Justia Native American Law Opinion SummariesArticles Posted in Injury Law
Furry v. Miccosukee Tribe of Indians of Florida
Plaintiff-Appellant John Furry, as personal representative of the estate of his daughter Tatiana Furry, appealed a district court’s order granting the Miccosukee Tribe’s motion to dismiss his complaint. He complained that the Miccosukee Tribe violated 18 U.S.C. 1161 and Florida’s dram shop law by knowingly serving excessive amounts of alcohol to his daughter, who then got in her car, drove off while intoxicated, and ended up in a fatal head-on collision with another vehicle on a highway just outside Miami. The Miccosukee Tribe moved to dismiss the complaint on the jurisdictional ground that it was immune from suit under the doctrine of tribal sovereign immunity. In its order granting the tribe's motion to dismiss, the district court determined that tribal sovereign immunity barred it from entertaining the suit. Upon review, the Eleventh Circuit agreed: "The Supreme Court has made clear that a suit against an Indian tribe is barred unless the tribe has clearly waived its immunity or Congress has expressly and unequivocally abrogated that immunity. [Plaintiff argued] that both of these exceptions have been met here, but these arguments are ultimately without merit." View "Furry v. Miccosukee Tribe of Indians of Florida" on Justia Law
K2 America Corp. v. Roland Oil & Gas. LLC
Plaintiff appealed the dismissal for lack of subject matter jurisdiction of its action against defendant, alleging tort, contract, and state statutory claims and seeking, among other remedies, a constructive trust and declaratory judgment over an oil and gas lease located on allotted land, wherein title to the land was held by the United States in trust for various Indian allottees. At issue was whether the district court had federal jurisdiction. The court held that 28 U.S.C. 1360(b), 28 U.S.C. 1331, and 25 U.S.C. 345 did not grant federal jurisdiction and therefore, plaintiff presented no basis for concluding that the action was within the "limited jurisdiction" of federal courts. Accordingly, the district court properly dismissed the suit based on lack of subject matter jurisdiction and the court did not need to reach any other issues raised by the parties, including exhaustion of tribal remedies. The court noted, however, that its holding did not preclude plaintiff from seeking relief in Blackfeet Tribal Court. View "K2 America Corp. v. Roland Oil & Gas. LLC" on Justia Law
Blatchford v. Alaska Native Tribal Health Co.
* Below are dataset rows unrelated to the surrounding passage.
(* ===== verification/RegistrySpec.v ===== *)
(** Safety of the registry (src/fm_create.cc and the open, create, close, drop and rename of
    src/ha_fastmem.cc): handles point to live shares, a share is freed exactly when nobody needs
    it, and every block has one owner. *)

From S2P Require Import Prelude CoreState CoreOps RowOps Shape Inv Chains Reads Alloc Freelist Steps Insert Delete Lockset Update Clear Lifecycle Spec AutoInc Hash Create Data Registry DataSpec.

(** * A core in another heap *)

Lemma wf_reheap held h c : wf held c → (∀ p, p ∈ blocks c → p ∈ live h) → fresh h → wf held (with_heap h c).
Proof.
  intros [Hst [Hnd _] Hlk Hsl Hk Hf Hr Hu] Hb Hfr. destruct Hst. constructor; try done.
  intros i sl Hi. by destruct (Hsl i sl Hi).
Qed.

Lemma with_heap_heap h c : with_heap h (with_heap (heap c) c) = with_heap h c.
Proof. done. Qed.

(** * Wiring the keys *)

(** The share with the callbacks of all keys set. *)
Definition set_ops (defs : Z → FM_KEY_OPS * bool) (c : FM_SHARE_CORE) : FM_SHARE_CORE :=
  with_keydef (prod_map id (imap (λ k kc, mkKey (defs (Z.of_nat k)).1 (defs (Z.of_nat k)).2 (nbuckets kc) (head kc) (locks kc)))
    <$> keydef c) c.

(** The keys of the share are there. *)
Definition keys_there (c : FM_SHARE_CORE) : Prop :=
  match keydef c with Some q => Z.of_nat (length q.2) = keys c | None => keys c = 0 end.

Lemma key_ops_init_prefix defs q n : ∀ l1 l2 c, keydef c = Some (q, l1 ++ l2) → length l2 = n →
  key_ops_init n defs (Z.of_nat (length l1)) c = Ret (tt, with_keydef
    (Some (q, l1 ++ imap (λ k kc, mkKey (defs (Z.of_nat (length l1 + k))).1 (defs (Z.of_nat (length l1 + k))).2 (nbuckets kc) (head kc) (locks kc)) l2)) c).
Proof.
  induction n as [|n IH]; intros l1 l2 c Hc Hn; (destruct l2 as [|kc l2]; [|]); try done; cbn [key_ops_init].
  - unfold mret, M_ret. do 2 f_equal. simpl. rewrite <-Hc. by destruct c.
  - erewrite bind_Ret; [|apply deref_key_run; unfold key_at; rewrite Hc; apply arr_get_middle].
    rewrite (bind_Ret _ _ _ _ _ (modify_run _ _)). set (f := λ kc : FM_KEY_CORE, _).
    replace (Z.of_nat (length l1) + 1) with (Z.of_nat (length (l1 ++ [f kc]))) by (rewrite length_app; simpl; lia).
    erewrite (IH (l1 ++ [f kc]) l2); [| |simpl in Hn; lia].
    + do 2 f_equal. unfold upd_key, with_keydef. simpl. do 3 f_equal. rewrite <-app_assoc. simpl. f_equal. f_equal.
      * unfold f. by rewrite Nat.add_0_r.
      * apply imap_ext. intros j x _. rewrite length_app. simpl. by replace (length l1 + 1 + j)%nat with (length l1 + S j)%nat by lia.
    + unfold upd_key. simpl. rewrite Hc. simpl. unfold prod_map. simpl. rewrite arr_upd_middle, <-app_assoc. done.
Qed.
Plaintiff sued defendant seeking a declaratory judgment to the effect that defendant's liens were not valid, in whole or in part, where plaintiff received a substantial settlement from her insurer when she suffered serious injuries in a car accident and received extensive health care services from defendant. At issue was whether the district court properly granted summary judgment to defendant because it had a right to recover the money spent on plaintiff's medical care under 25 U.S.C. 1621e. The court reversed and held that section 1621e, which allowed healthcare providers to recover expenses from third-party tortfeasors, relevant insureres, or other third parties, did not apply to the action where defendant sought to enforce a right of recovery against plaintiff to whom it provided services.